Baumgarten (1735) yang sebagai filosof pertama memperlakukan estetika sebagai suatu bidang studi yang khusus. Beliau mengkhususkan penggunaan istilah “estetika” untuk teori tentang keindahan artistik, karena ia berpendapat seni sebagai perseptif perasaan yang khusus.

Aristoteles menggunakan istilah “puitik” dan “retorik” untuk teori keindahan artistik, yang dijadikan bagian khusus dari estetika oleh Baumgarten.



C.   PERASAAN KEINDAHAN (SENSIBILITAS ESTETIS)

Manusia adalah makhluk berpikir atau homosapiens. Selain itu manusia juga merasa dan mengindra. Melalui panca indra manusia dapat merasakan sesuatu. Apabila manusia merasakan sesuatu itu menyenangkan dan menggembirakan maka akan timbul perasaan puas. Tiap-tiap orang memiliki perasaan keindahan (kepekaan keindahan), yaitu kemampuan terpesona, tergerak oleh ciptaan yang indah, tidak acuh tak acuh, tetapi mengambil sikap (senang atau tidak senang).

Perasaan keindahan manusia itu tetap dari jaman ke jaman,antara manusia yang satu dengan manusia yang lain, baik pada orang primitif, modern, desa, kota, pria maupun wanita. Namun kualitasnya yang berbeda, disebabkan oleh lingkungan atau kebudayaan yang berbeda-beda itu. Watak perasaan keindahan (sensibilitas estetis) ini statis. Jadi dalam diri manusia terdapat dua unsur yaitu unsur statis dan dinamis.



D. Hubungan manusia dan keindahan.

Manusia memiliki lima komponen yang secara otomatis dimiliki ketika manusia tesebut dilahirkan. Ke-lima komponen tersebut adalah nafsu, akal, hati, ruh, dan sirri (rahasia ilahi). Dengan modal yang telah diberikan kepada manusia itulah (nafsu, akal dan hati) akhirnya manusia tidak dapat dipisahkan dengan sesuatu yang disebut dengan keindahan. Dengan akal, manusia memiliki keinginan-keinginan yang menyenangkan (walaupun hanya untuk dirinya sendiri) dalam ruang renungnya, dengn akal pikiran manusia melakukan kontemplasi komprehensif guna mencari nilai-nilai, makna, manfaat, dan tujuan dari suatu penciptaan yang endingnya pada kepuasan, dimana kepuasan ini juga merupakan salah satu indikator dari keindahan.

Akal dan budi merupakan kekayaan manusia tidak dirniliki oleh makhluk lain. Oleh akal dan budi manusia memiliki kehendak atau keinginan pada manusia ini tentu saja berbeda dengan “kehendak atau keinginan” pada hewan karena keduanya timbul dari sumber yang berbeda. Kehendak atau keinginan pada manusia bersumber dari akal dan budi, sedangkan kehendak atau keinginan pada hewan bersumber dari naluri.

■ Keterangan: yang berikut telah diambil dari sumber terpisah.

(** One call of a send function: the channel and the appointment's id. *)
Record Attempt : Type := {
  attempt_channel : Channel;
  attempt_appointment : Z
}.

(** The delivery behind the send functions, which the sources leave as a
    TODO: [transport ch a] is [false] when the delivery throws.  Each send
    function catches that and answers [false]; the sources' stub, which
    sends nothing, is [fun _ _ => true]. *)
Definition Transport : Type := Channel -> Appointment -> bool.

Definition stub_transport : Transport := fun _ _ => true.

(** The calls pushed on the [notifications] array, in order, and their
    results once all are awaited; each call is recorded in the outbox. *)
Definition send_all (transport : Transport) (appointment : Appointment)
    (notifications : list Channel) (outbox : list Attempt)
  : list bool * list Attempt :=
  (map (fun ch => transport ch appointment) notifications,
   (outbox
    ++ map (fun ch => {| attempt_channel := ch;
                         attempt_appointment := id appointment |})
           notifications)%list).

Definition sendAppointmentNotifications (transport : Transport)
    (appointment : Appointment) (outbox : list Attempt) : list Attempt :=
  let notifications :=
    ((if Js.truthy (email appointment)
      then [CustomerEmailNotification] else [])
     ++ (if Js.truthy (phone appointment)
         then [CustomerWhatsAppNotification] else [])
     ++ [AdminEmailNotification; AdminWhatsAppNotification])%list in
  snd (send_all transport appointment notifications outbox).

Definition sendReminderNotifications (transport : Transport)
    (appointment : Appointment) (outbox : list Attempt)
  : bool * list Attempt :=
  let notifications :=
    ((if Js.truthy (email appointment) then [CustomerReminderEmail] else [])
     ++ (if Js.truthy (phone appointment)
         then [CustomerReminderWhatsApp] else []))%list in
  match notifications with
  | [] => (false, outbox)
  | _ :: _ =>
      let '(results, outbox') :=
        send_all transport appointment notifications outbox in
      (existsb (fun result => result) results, outbox')
  end.

(** The state the handlers act on: the database and the notifications
    attempted so far. *)
Record World : Type := {
  db : Database;
  outbox : list Attempt
}.

Record ReminderStats : Type := {
  processed : Z;
  sent : Z
}.

Definition tomorrow (tz : Z) (now : Date) : Date :=
  setHours0 tz (nextDate now).

Definition dayAfterTomorrow (tz : Z) (now : Date) : Date :=
  nextDate (tomorrow tz now).

(** The [where] clause of the reminder query. *)
Definition reminder_condition (tz : Z) (now : Date) : Sql.Condition :=
  Sql.and_
    [Sql.gte preferred_date (tomorrow tz now);
     Sql.lte preferred_date (dayAfterTomorrow tz now);
     Sql.or_ [Sql.eq_status Received; Sql.eq_status Confirmed];
     Sql.or_ [Sql.isNull last_reminder_sent_at;
              Sql.lte_nullable last_reminder_sent_at
                               (now - 24 * 60 * 60 * 1000)]].

(** The appointments the reminder job selects. *)
Definition reminder_candidates (tz : Z) (now : Date)
    (table : list Appointment) : list Appointment :=
  Sql.select_where (reminder_condition tz now) table.

(** The [set] of the reminder job's update. *)
Definition reminded (now : Date) : UpdateValues :=
  {| set_status := None;
     set_notes := None;
     set_updated_at := Some now;
     set_last_reminder_sent_at := Some (Some now) |}.

(** One turn of the loop over the selected appointments. *)
Definition reminder_step (transport : Transport) (now : Date)
    (acc : ReminderStats * World) (appointment : Appointment)
  : ReminderStats * World :=
  let '(stats, w) := acc in
  let processed' := processed stats + 1 in
  let '(reminderSent, outbox') :=
    sendReminderNotifications transport appointment (outbox w) in
  if reminderSent then
    ({| processed := processed'; sent := sent stats + 1 |},
     {| db :=
          {| appointmentsTable :=
               fst (Sql.update_where (Sql.eq_id (id appointment))
                                     (reminded now)
                                     (appointmentsTable (db w)));
             appointments_id_seq := appointments_id_seq (db w) |};
        outbox := outbox' |})
  else
    ({| processed := processed'; sent := sent stats |},
     {| db := db w; outbox := outbox' |}).

Definition sendNextDayReminders (transport : Transport) (tz : Z) (now : Date)
    (w : World) : ReminderStats * World :=
  let appointments := reminder_candidates tz now (appointmentsTable (db w)) in
  fold_left (reminder_step transport now) appointments
            ({| processed := 0; sent := 0 |}, w).

(** ** The router ([index.ts]) *)

Module Router.

(** The outcome of a procedure with an input schema: the handler's answer,
    the rejection of the input with the schema's issues, or the error the
    router answers when the handler throws. *)
Inductive Response (A : Type) : Type :=
  | Ok (a : A)
  | BadRequest (issues : list Issue)
  | InternalServerError.

Arguments Ok {A} a.
Arguments BadRequest {A} issues.
Arguments InternalServerError {A}.

Definition createAppointment (is_email : string -> bool) (real : RealColumn)
    (tz : Z) (now : Date) (w : World) (input : CreateAppointmentInput.t)
  : Response AppointmentCreatedResponse.t * World :=
  match createAppointmentInputSchema is_email tz now input with
  | [] =>
      match createAppointment real now (db w) input with
      | Some (appointment, db') =>
          (Ok {| AppointmentCreatedResponse.success := true;
                 AppointmentCreatedResponse.message :=
                   "Booking received — you will be contacted for further info.";
                 AppointmentCreatedResponse.appointment := appointment |},
           {| db := db'; outbox := outbox w |})
      | None => (InternalServerError, w)
      end
  | issues => (BadRequest issues, w)
  end.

Sesuai dengan sifat kehidupan yang menjasmani dan merohani, maka kehendak atau keinginan manusia itu pun bersifat demikian. Jumlahnya tak terbatas. Tetapi jika dilihat dari tujuannya, satu hal sudah pasti yakni untukmenciptakan kehidupan yang menyenangkan, yang memuaskan hatinya. Sudah bukan rahasia lagi bahwa “yang mampu menyenangkan atau memuaskan hati setiap manusia itu tidak lain hanyalah sesuatu yang “baik”, yang “indah”. Maka “keindahan pada hakikatnya merupakan dambaan setiap manusia; karena dengan keindahan tu itu manusia merasa nyaman hidupnya. Melalui suasana . keindahan itu perasaan “(ke) manusia (annya)” tidak terganggu.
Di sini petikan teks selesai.